### WORK INSTRUCTION
Filter these entries, keeping only lines that hold the word "module".

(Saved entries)
────────
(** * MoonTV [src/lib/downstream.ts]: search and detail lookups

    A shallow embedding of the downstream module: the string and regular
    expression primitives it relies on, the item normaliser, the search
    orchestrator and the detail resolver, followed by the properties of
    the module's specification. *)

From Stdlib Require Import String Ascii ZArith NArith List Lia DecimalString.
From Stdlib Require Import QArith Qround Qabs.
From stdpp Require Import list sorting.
────────
### OUTPUT BELOW
    A shallow embedding of the downstream module: the string and regular
    the module's specification. *)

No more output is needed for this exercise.